The records Start Marker

(* ===== verification/Count.v ===== *)
(** Counting the members of a range of numbers: used blocks of an erase block,
    free blocks of the volume, free node ids of a tree. *)

From Stdlib Require Import ZArith Lia Bool List.
From stdpp Require Import base list.
From S2P Require Import Prelude Bitmap.

Open Scope Z_scope.

(** Number of members of the set [U] in [lo, lo+n). *)
Definition count (U : Z -> bool) (lo n : Z) : Z :=
  Z.of_nat (length (filter (fun x => U x = true) (seqZ lo n))).

(** A set with a run of numbers put in or taken out. *)
Definition upd (U : Z -> bool) (b n : Z) (v : bool) : Z -> bool :=
  fun x => if (b <=? x) && (x <? b + n) then v else U x.

Lemma count_ext (U V : Z -> bool) (lo n : Z) :
  (forall x, lo <= x < lo + n -> U x = V x) -> count U lo n = count V lo n.
Proof.
  intros HUV; unfold count; f_equal; f_equal.
  assert (Forall (fun x => U x = V x) (seqZ lo n)) as HF.
  { apply Forall_forall; intros x Hx; apply elem_of_seqZ in Hx; auto. }
  induction HF as [|x l Hx HF IH]; [done|]; rewrite !filter_cons, Hx, IH; done.
Qed.

Lemma count_split (U : Z -> bool) (lo a b : Z) :
  0 <= a -> 0 <= b -> count U lo (a + b) = count U lo a + count U (lo + a) b.
Proof.
  intros; unfold count; rewrite seqZ_split, filter_app, length_app by done; lia.
Qed.

Lemma count_one (U : Z -> bool) (x : Z) : count U x 1 = if U x then 1 else 0.
Proof. unfold count; change (seqZ x 1) with [x]; rewrite filter_cons, filter_nil; by destruct (U x). Qed.

Lemma count_range (U : Z -> bool) (lo n : Z) : 0 <= n -> 0 <= count U lo n <= n.
Proof.
  intros; unfold count; pose proof (length_filter (fun x => U x = true) (seqZ lo n)) as Hl.
  rewrite length_seqZ in Hl; lia.
Qed.

Lemma count_all (U : Z -> bool) (lo n : Z) (v : bool) :
  0 <= n -> (forall x, lo <= x < lo + n -> U x = v) -> count U lo n = if v then n else 0.
Proof.
  intros Hn HU; rewrite (count_ext U (fun _ => v)) by done; clear HU.
  replace n with (Z.of_nat (Z.to_nat n)) by lia; generalize (Z.to_nat n) as k; intros k; clear Hn; revert lo.
  induction k as [|k IH]; intros lo; [by destruct v|].
  replace (Z.of_nat (S k)) with (1 + Z.of_nat k) by lia.
  rewrite count_split, count_one, IH by lia; destruct v; lia.
Qed.

(** Putting one number in or out changes the count of its part by one. *)
Lemma count_upd (U : Z -> bool) (lo n b : Z) (v : bool) :
  0 <= n -> U b = negb v ->
  count (upd U b 1 v) lo n
  = count U lo n + (if (lo <=? b) && (b <? lo + n) then (if v then 1 else -1) else 0).
Proof.
  intros Hn Hb; destruct ((lo <=? b) && (b <? lo + n)) eqn:E; bools.
  - replace n with ((b - lo) + (1 + (n - 1 - (b - lo)))) by lia.
    rewrite !count_split by lia; replace (lo + (b - lo)) with b by lia; rewrite !count_one.
    rewrite (count_ext (upd U b 1 v) U lo), (count_ext (upd U b 1 v) U (b + 1)).
    + unfold upd at 1; rewrite (proj2 (Z.leb_le b b)), (proj2 (Z.ltb_lt b (b + 1))) by lia.
      cbn [andb]; rewrite Hb; destruct v; cbn; lia.
    + intros x Hx; unfold upd; destruct (Z.leb_spec b x), (Z.ltb_spec x (b + 1)); cbn; auto; lia.
    + intros x Hx; unfold upd; destruct (Z.leb_spec b x), (Z.ltb_spec x (b + 1)); cbn; auto; lia.
  - rewrite Z.add_0_r; apply count_ext; intros x Hx; unfold upd.
    apply andb_false_iff in E; rewrite Z.leb_gt, Z.ltb_ge in E.
    destruct (Z.leb_spec b x), (Z.ltb_spec x (b + 1)); cbn; auto; lia.
Qed.

Lemma upd_step (U : Z -> bool) (b n : Z) (v : bool) (x : Z) :
  0 <= n -> upd (upd U b 1 v) (b + 1) n v x = upd U b (n + 1) v x.
Proof.
  intros Hn; unfold upd.
  destruct (Z.leb_spec (b + 1) x), (Z.ltb_spec x (b + 1 + n)), (Z.leb_spec b x),
    (Z.ltb_spec x (b + 1)), (Z.ltb_spec x (b + (n + 1))); cbn; auto; lia.
Qed.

The records End Marker

## Work order
For this exercise, the records above must be returned exactly.

## Output of the task
(* ===== verification/Count.v ===== *)
(** Counting the members of a range of numbers: used blocks of an erase block,
    free blocks of the volume, free node ids of a tree. *)

From Stdlib Require Import ZArith Lia Bool List.
From stdpp Require Import base list.
From S2P Require Import Prelude Bitmap.

Open Scope Z_scope.

(** Number of members of the set [U] in [lo, lo+n). *)
Definition count (U : Z -> bool) (lo n : Z) : Z :=
  Z.of_nat (length (filter (fun x => U x = true) (seqZ lo n))).

(** A set with a run of numbers put in or taken out. *)
Definition upd (U : Z -> bool) (b n : Z) (v : bool) : Z -> bool :=
  fun x => if (b <=? x) && (x <? b + n) then v else U x.

Lemma count_ext (U V : Z -> bool) (lo n : Z) :
  (forall x, lo <= x < lo + n -> U x = V x) -> count U lo n = count V lo n.
Proof.
  intros HUV; unfold count; f_equal; f_equal.
  assert (Forall (fun x => U x = V x) (seqZ lo n)) as HF.
  { apply Forall_forall; intros x Hx; apply elem_of_seqZ in Hx; auto. }
  induction HF as [|x l Hx HF IH]; [done|]; rewrite !filter_cons, Hx, IH; done.
Qed.

Lemma count_split (U : Z -> bool) (lo a b : Z) :
  0 <= a -> 0 <= b -> count U lo (a + b) = count U lo a + count U (lo + a) b.
Proof.
  intros; unfold count; rewrite seqZ_split, filter_app, length_app by done; lia.
Qed.

Lemma count_one (U : Z -> bool) (x : Z) : count U x 1 = if U x then 1 else 0.
Proof. unfold count; change (seqZ x 1) with [x]; rewrite filter_cons, filter_nil; by destruct (U x). Qed.

Lemma count_range (U : Z -> bool) (lo n : Z) : 0 <= n -> 0 <= count U lo n <= n.
Proof.
  intros; unfold count; pose proof (length_filter (fun x => U x = true) (seqZ lo n)) as Hl.
  rewrite length_seqZ in Hl; lia.
Qed.

Lemma count_all (U : Z -> bool) (lo n : Z) (v : bool) :
  0 <= n -> (forall x, lo <= x < lo + n -> U x = v) -> count U lo n = if v then n else 0.
Proof.
  intros Hn HU; rewrite (count_ext U (fun _ => v)) by done; clear HU.
  replace n with (Z.of_nat (Z.to_nat n)) by lia; generalize (Z.to_nat n) as k; intros k; clear Hn; revert lo.
  induction k as [|k IH]; intros lo; [by destruct v|].
  replace (Z.of_nat (S k)) with (1 + Z.of_nat k) by lia.
  rewrite count_split, count_one, IH by lia; destruct v; lia.
Qed.

(** Putting one number in or out changes the count of its part by one. *)
Lemma count_upd (U : Z -> bool) (lo n b : Z) (v : bool) :
  0 <= n -> U b = negb v ->
  count (upd U b 1 v) lo n
  = count U lo n + (if (lo <=? b) && (b <? lo + n) then (if v then 1 else -1) else 0).
Proof.
  intros Hn Hb; destruct ((lo <=? b) && (b <? lo + n)) eqn:E; bools.
  - replace n with ((b - lo) + (1 + (n - 1 - (b - lo)))) by lia.
    rewrite !count_split by lia; replace (lo + (b - lo)) with b by lia; rewrite !count_one.
    rewrite (count_ext (upd U b 1 v) U lo), (count_ext (upd U b 1 v) U (b + 1)).
    + unfold upd at 1; rewrite (proj2 (Z.leb_le b b)), (proj2 (Z.ltb_lt b (b + 1))) by lia.
      cbn [andb]; rewrite Hb; destruct v; cbn; lia.
    + intros x Hx; unfold upd; destruct (Z.leb_spec b x), (Z.ltb_spec x (b + 1)); cbn; auto; lia.
    + intros x Hx; unfold upd; destruct (Z.leb_spec b x), (Z.ltb_spec x (b + 1)); cbn; auto; lia.
  - rewrite Z.add_0_r; apply count_ext; intros x Hx; unfold upd.
    apply andb_false_iff in E; rewrite Z.leb_gt, Z.ltb_ge in E.
    destruct (Z.leb_spec b x), (Z.ltb_spec x (b + 1)); cbn; auto; lia.
Qed.

Lemma upd_step (U : Z -> bool) (b n : Z) (v : bool) (x : Z) :
  0 <= n -> upd (upd U b 1 v) (b + 1) n v x = upd U b (n + 1) v x.
Proof.
  intros Hn; unfold upd.
  destruct (Z.leb_spec (b + 1) x), (Z.ltb_spec x (b + 1 + n)), (Z.leb_spec b x),
    (Z.ltb_spec x (b + 1)), (Z.ltb_spec x (b + (n + 1))); cbn; auto; lia.
Qed.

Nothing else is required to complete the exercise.